Whole-genome sequencing and targeted amplicon capture¶

CNVkit is designed for use on hybrid capture sequencing data, where off-target reads are present and can be used improve copy number estimates.

If necessary, CNVkit can be used on whole-genome sequencing (WGS) datasets by specifying the genome’s sequencing-accessible regions as the “targets”, avoiding “antitargets”, and using a gene annotation database to label genes in the resulting BED file:

cnvkit.py batch ... -t data/access-5kb-mappable.hg19.bed -g data/access-5kb-mappable.hg19.bed --split --annotate refFlat.txt

Or:

cnvkit.py target data/access-5kb-mappable.hg19.bed --split --annotate refFlat.txt -o Targets.bed
cnvkit.py antitarget data/access-5kb-mappable.hg19.bed -g data/access-5kb-mappable.hg19.bed -o Background.bed

This produces a “target” binning of the entire sequencing-accessible area of the genome, and empty “antitarget” files which CNVkit will handle safely from version 0.3.4 onward.

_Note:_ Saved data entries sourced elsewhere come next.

#[local] Instance toy_laws : DigestLaws.
Proof.
  split. intros bs. unfold sha512Half, toy_digest.
  pose proof (Z.mod_pos_bound (foldl (λ h b, (h * 257 + b) mod 4294967291) 7 bs) 4294967291). lia.
Qed.

(** A world without nodes. *)
Definition nothing : world := mkWorld ∅ ∅ ∅ [].

Lemma nothing_ok `{Digest} : cache_ok nothing.
Proof. by split. Qed.

Section props.
Context `{Digest}.
Implicit Types (m : content) (w : world) (s : SHAMap) (P : loc → Z → Prop).

(** ** Commands *)

(** A new map after any commands. *)
Lemma run_new isTransaction hasMeta t q w cs :
  let ty := leaf_type isTransaction hasMeta in
  cache_ok w → 0 < q → all_allowed ty cs ∅ →
  ∃ w' s', execs isTransaction hasMeta cs (new_map t q w) = Ok ((specs ty cs ∅).1, (w', s')) ∧
    inv ty (mine q) w' s' (specs ty cs ∅).2 ∧ seq_ s' = q ∧ state_ s' = Modifying ∧ backed_ s' = true.
Proof.
  intros ty Hc Hq Ha. destruct (new_map t q w) as [w1 s1] eqn:En.
  destruct (new_map_inv ty (mine q) w t q w1 s1) as (Hinv & Es & _); [done|lia|by left|by right|done|].
  destruct (wp_run _ _ _ (execs_ok ty isTransaction hasMeta (mine q) w1 s1 ∅ cs eq_refl Hinv Ha)) as (l & [w' s'] & -> & -> & [_ Hs Hi]).
  exists w', s'. split; [done|]. split; [done|]. unfold same_map in Hs. cbn [fst snd] in Hs. rewrite Hs. by injection En as <- <-.
Qed.

Lemma mine_upto q w s ty m : 0 < q → inv ty (mine q) w s m → seq_ s = q → inv ty (upto q) w s m.
Proof.
  intros Hq [Hr ? ? ? ? ?] Es. split; [|done|done|done|intros; unfold upto; lia|intros; unfold upto; lia].
  eapply inner_at_mono; [|exact Hr]. unfold mine, upto. intros l sq. lia.
Qed.

(** C1: any sequence of additions, updates, deletions, lookups and hash
    computations on a new map gives the answers of the finite map from keys to
    items, where the hash is the Merkle hash of the items. *)
Theorem commands_refine isTransaction hasMeta t q w cs :
  let ty := leaf_type isTransaction hasMeta in
  cache_ok w → 0 < q → all_allowed ty cs ∅ →
  ∃ st, execs isTransaction hasMeta cs (new_map t q w) = Ok ((specs ty cs ∅).1, st).
Proof. intros ty Hc Hq Ha. destruct (run_new isTransaction hasMeta t q w cs) as (w' & s' & ? & _); eauto. Qed.


(** ** Snapshots *)

(** C2: after a snapshot of a map that is not empty, commands on the two maps in
    any order give the answers of two finite maps: neither sees what is done to
    the other. *)
Theorem snapshot_isolated isTransaction hasMeta isMutable t q w cs cs' :
  let ty := leaf_type isTransaction hasMeta in let m := (specs ty cs ∅).2 in
  cache_ok w → 0 < q < 2 ^ 32 - 1 → all_allowed ty cs ∅ → m ≠ ∅ → all_allowed2 ty true cs' (m, m) →
  ∃ w1 a w2 b st, execs isTransaction hasMeta cs (new_map t q w) = Ok ((specs ty cs ∅).1, (w1, a)) ∧
    snapShot isMutable (w1, a) = Ok (b, (w2, a)) ∧
    exec2s isTransaction hasMeta cs' (w2, a, b) = Ok ((spec2s ty cs' (m, m)).1, st).
Proof.
  intros ty m Hc Hq Ha Hm Ha'. destruct (run_new isTransaction hasMeta t q w cs) as (w1 & a & Hr & Hi & Es & Est & _); [done|lia|done|].
  apply mine_upto in Hi; [|lia|done]. rewrite <- Es in Hi.
  edestruct (wp_run _ _ _ (snapShot_ok ty w1 a m isMutable (λ b st, st.2 = a ∧ pair_inv ty true (upto q) (mine (q + 1)) (st.1, a, b) (m, m)) Hi ltac:(lia)
    ltac:(intros w' b Ia Ib Eb Hun; split; [done|]; split; cbn [fst snd];
      [by rewrite <- Es|by rewrite <- Es, <- Eb; apply Hun; [unfold unshares; rewrite Est|]|
       rewrite Eb, Es; unfold upto; lia|rewrite Es; unfold mine; lia]))) as (b & [w2 a'] & Hs & Ea & Hp).
  cbn [fst snd] in *. subst a'.
  destruct (wp_run _ _ _ (exec2s_ok ty isTransaction hasMeta true _ _ _ (m, m) cs' eq_refl Hp Ha')) as (l & st & ? & -> & _).
  by exists w1, a, w2, b, st.
Qed.

(** A mutable snapshot of an immutable map takes over no node, and still no
    command on it shows in the original. *)
Theorem working_copy_isolated isTransaction hasMeta w a m cs :
  let ty := leaf_type isTransaction hasMeta in
  inv ty (upto (seq_ a)) w a m → state_ a = Immutable → 0 < seq_ a < 2 ^ 32 - 1 → all_allowed2 ty false cs (m, m) →
  ∃ w' b st, snapShot true (w, a) = Ok (b, (w', a)) ∧ root_ b = root_ a ∧
    exec2s isTransaction hasMeta cs (w', a, b) = Ok ((spec2s ty cs (m, m)).1, st).
Proof.
  intros ty Hi Hst Hq Ha.
  edestruct (wp_run _ _ _ (snapShot_ok ty w a m true (λ b st, st.2 = a ∧ pair_inv ty false (upto (seq_ a)) (upto (seq_ a + 1)) (st.1, a, b) (m, m)) Hi Hq
    ltac:(intros w' b Ia Ib Eb _; split; [done|]; split; cbn [fst snd]; [done|by rewrite <- Eb|rewrite Eb; unfold upto; lia|done])))
    as (b & [w' a'] & Hs & Ea & Hp).
  cbn [fst snd] in *. subst a'.
  destruct (wp_run _ _ _ (exec2s_ok ty isTransaction hasMeta false _ _ _ (m, m) cs eq_refl Hp Ha)) as (l & st & ? & -> & _).
  exists w', b, st. split; [done|]. split; [|done]. unfold snapShot in Hs. rewrite Hst in Hs. by injection Hs as <- _.
Qed.

(** Adding to an empty map changes its root in place. *)
Lemma add_in_place ty P w s it isTransaction hasMeta i :
  inv ty P w s ∅ → heap w !! root_ s = Some (Inner i) → i_seq i = seq_ s →
  wp (addGiveItem it isTransaction hasMeta) (w, s) (λ _ st, st.2 = s).
Proof.
  intros [(i' & Hl' & _ & [_ Hbs _]) _ _ _ _ _] Hl Hs. assert (i' = i) as -> by congruence.
  assert (isEmptyBranch i (selectBranch root_id (key it)) = true) as He.
  { destruct (Hbs (selectBranch root_id (key it))) as [-> _ _]; [rewrite selectBranch_nib by (simpl; lia); apply nib_lt|]. rewrite sub_empty. by apply bool_decide_eq_true_2. }
  apply wp_bind, wp_bind, wp_gets. cbn [snd]. change 64%nat with (S 63). generalize 63%nat. intros fuel. cbn [walk_stack]. apply wp_bind. eapply wp_deref; [done|]. cbn beta iota zeta.
  rewrite He. apply wp_ret. apply wp_bind. eapply wp_deref; [done|]. cbn beta iota.
  apply wp_bind, wp_bind. eapply wp_deref; [done|]. apply wp_bind, wp_gets. cbn [snd getSeq]. rewrite Hs, Z.eqb_refl. apply wp_ret.
  apply wp_bind. eapply wp_deref; [done|]. apply wp_bind, wp_gets. cbn [snd]. apply wp_bind, wp_alloc. intros x Hx.
  assert (x ≠ root_ s) by congruence.
  apply wp_bind. eapply wp_on_inner; [simpl; by rewrite lookup_insert_ne|]. by apply wp_bind, wp_ret, wp_ret.
Qed.

(** Snapshots of an empty map share its root. *)
Lemma snapShot_empty ty w a isMutable :
  inv ty (λ _ _, True) w a ∅ → 0 < seq_ a < 2 ^ 32 - 1 →
  wp (snapShot isMutable) (w, a) (λ b st, grows ty w st.1 ∧ st.2 = a ∧ root_ b = root_ a ∧ seq_ b ≠ 0 ∧ backed_ b = true).
Proof.
  intros Ia Hq. unfold wp, snapShot. destruct (new_map (type_ a) 1 w) as [w1 s1] eqn:E1.
  destruct (new_map_inv ty (λ _ _, True) w (type_ a) 1 w1 s1) as (_ & _ & Hg); [apply Ia|done..|].
  assert (backed_ s1 = true) as -> by (by injection E1 as <- <-). set (b := mkSHAMap _ _ _ _ _ _).
  assert (seq_ b ≠ 0) as Hb by (unfold b; simpl; unfold u32, uwrap; rewrite Z.mod_small; lia).
  destruct (_ || _); [|done].
  assert (wp unshare (w1, b) (λ _ st, st = (w1, b))) as Hu;
    [|by unfold wp in Hu; destruct (unshare (w1, b)) as [[? [? ?]]|]; [injection Hu as -> ->|]].
  eapply (unshare_ok ty (λ _ _, True) w1 b ∅); [|done|done].
  destruct (inv_grows _ _ _ _ _ _ Ia Hg) as [Hr ? ? ? ? ?]. split; [|done..]. by eapply inner_at_backed.
Qed.

(** a snapshot of a map that is empty is not apart from it: what is added to
    the original afterwards is found in the snapshot, even in an immutable one. *)
Theorem empty_snapshot_shared isTransaction hasMeta isMutable t q w it :
  cache_ok w → 0 < q < 2 ^ 32 - 1 → key_ok (key it) →
  let '(w0, a) := new_map t q w in
  ∃ b w1 w2 a' st, snapShot isMutable (w0, a) = Ok (b, (w1, a)) ∧
    addGiveItem it isTransaction hasMeta (w1, a) = Ok (true, (w2, a')) ∧
    peekItem (key it) (w2, b) = Ok (Some it, st).
Proof.
  intros Hc Hq Hk. set (ty := leaf_type isTransaction hasMeta). destruct (new_map t q w) as [w0 a] eqn:En.
  destruct (new_map_inv ty (λ _ _, True) w t q w0 a) as (Ia & Es & _); [done|lia|done|done|done|].
  assert (∃ i, heap w0 !! root_ a = Some (Inner i) ∧ i_seq i = q) as (i & Hl & Hs).
  { injection En as <- <-. exists (new_inner q). split; [apply lookup_insert_eq|done]. }
  destruct (wp_run _ _ _ (snapShot_empty ty w0 a isMutable Ia ltac:(lia))) as (b & [w1 a1] & Hrun & Hg & Ea1 & Er & Hb & Eb).
  cbn [fst snd] in *. subst a1. destruct (gr_node _ _ _ Hg _ _ Hl) as ([i1|] & Hl1 & Hle); [|done].
  pose proof (inv_grows _ _ _ _ _ _ Ia Hg) as Ia1.
  destruct (wp_run _ _ _ (wp_and _ _ _ _
    (add_in_place ty _ w1 a it isTransaction hasMeta i1 Ia1 Hl1 ltac:(destruct Hle as (_ & E & _); congruence))
    (addGiveItem_ok ty (λ _ _, True) w1 a ∅ it isTransaction hasMeta (λ r st, r = true ∧ inv ty (λ _ _, True) st.1 st.2 {[key it := it]})
      Ia1 Hk eq_refl ltac:(intros ? ? ?; by rewrite lookup_empty in *) ltac:(intros w' s' Hno [_ _ Hi]; done))))
    as (r & [w2 a2] & Hadd & Ea & -> & Hi2). cbn [fst snd] in *. subst a2.
  assert (inv ty (λ _ _, True) w2 b {[key it := it]}) as Hib.
  { destruct Hi2 as [Hr ? ? ? ? ?]. split; [|done..]. rewrite Er, Eb. by eapply inner_at_backed. }
  assert (wp (peekItem (key it)) (w2, b) (λ r _, r = Some it)) as (r & st & ? & ->)%wp_run.
  { apply wp_bind. eapply walkToPointer_ok; [done|done|]. intros w' r _ Hm _. apply wp_ret. by rewrite Hm, lookup_singleton_eq. }
  by exists b, w1, w2, a, st.
Qed.

(** ** Hashes *)

(** C4: two maps have the same hash exactly when they have the same items,
    whatever led to them, unless two of the strings they hash collide. *)
Theorem hash_equivalence ty P1 w1 s1 m1 P2 w2 s2 m2 `{!DigestLaws} :
  inv ty P1 w1 s1 m1 → inv ty P2 w2 s2 m2 → items_ok ty m1 → items_ok ty m2 →
  no_collision (root_strings ty m1 ++ root_strings ty m2) →
  ∃ h1 st1 h2 st2, getHash (w1, s1) = Ok (h1, st1) ∧ getHash (w2, s2) = Ok (h2, st2) ∧ (h1 = h2 ↔ m1 = m2).
Proof.
  intros I1 I2 O1 O2 Hnc.
  destruct (wp_run _ _ _ (getHash_ok ty P1 w1 s1 m1 (λ h _, h = root_hash ty m1) I1 ltac:(done))) as (h1 & st1 & ? & ->).
  destruct (wp_run _ _ _ (getHash_ok ty P2 w2 s2 m2 (λ h _, h = root_hash ty m2) I2 ltac:(done))) as (h2 & st2 & ? & ->).
  do 4 eexists. split; [done|]. split; [done|]. split; [by apply root_hash_inj|by intros ->].
Qed.

(** C5: comparing two maps finds exactly the items in which they differ, each with
    what either map has under its key, when there are fewer of them than asked for,
    and otherwise as many of them as asked for; the maps keep their items. *)
Theorem compare_differences ty Pa Pb st m1 m2 maxCount fuel `{!DigestLaws} :
  pair_inv ty true Pa Pb st (m1, m2) → items_ok ty m1 → items_ok ty m2 →
  no_collision (root_strings ty m1 ++ root_strings ty m2) → (64 * (size m1 + size m2) < fuel)%nat →
  ∃ complete differences st', compare fuel ∅ maxCount st = Ok ((complete, differences), st') ∧
    pair_inv ty true Pa Pb st' (m1, m2) ∧
    (complete = true ↔ Z.of_nat (size (dif m1 m2)) < Z.max 1 maxCount) ∧
    (complete = true → differences = dif m1 m2) ∧
    (complete = false → differences ⊆ dif m1 m2 ∧ Z.of_nat (size differences) = Z.max 1 maxCount).
Proof.
  intros Hp I1 I2 Hnc Hf. destruct (wp_run _ _ _ (compare_ok ty Pa Pb st m1 m2 maxCount fuel Hp I1 I2 Hnc Hf)) as ([r d] & st' & ? & Hp' & Hr).
  exists r, d, st'. split; [done|]. split; [done|]. cbn [fst snd] in Hr. destruct r.
  - destruct Hr as [-> Hr]. split; [|done]. split; [|done]. intros _. destruct Hr as [->|?]; [rewrite map_size_empty; lia|lia].
  - destruct Hr as [Hs Hr]. split; [|done]. split; [done|]. intros Hlt. pose proof (map_subseteq_size _ _ Hs). lia.
Qed.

Similarly, to use CNVkit on targeted amplicon sequencing data instead – although this is not recommended – you can exclude all off-target regions from the analysis by passing the target BED file as the “access” file as well:

cnvkit.py batch ... -t Targeted.bed -g Targeted.bed ...

Or:

cnvkit.py antitarget Targeted.bed -g Targeted.bed -o Background.bed

However, this approach does not collect any copy number information between targeted regions, so it should only be used if you have in fact prepared your samples with a targeted amplicon sequencing protocol. It also does not attempt to normalize each amplicon at the gene level, though this may be addressed in a future version of CNVkit.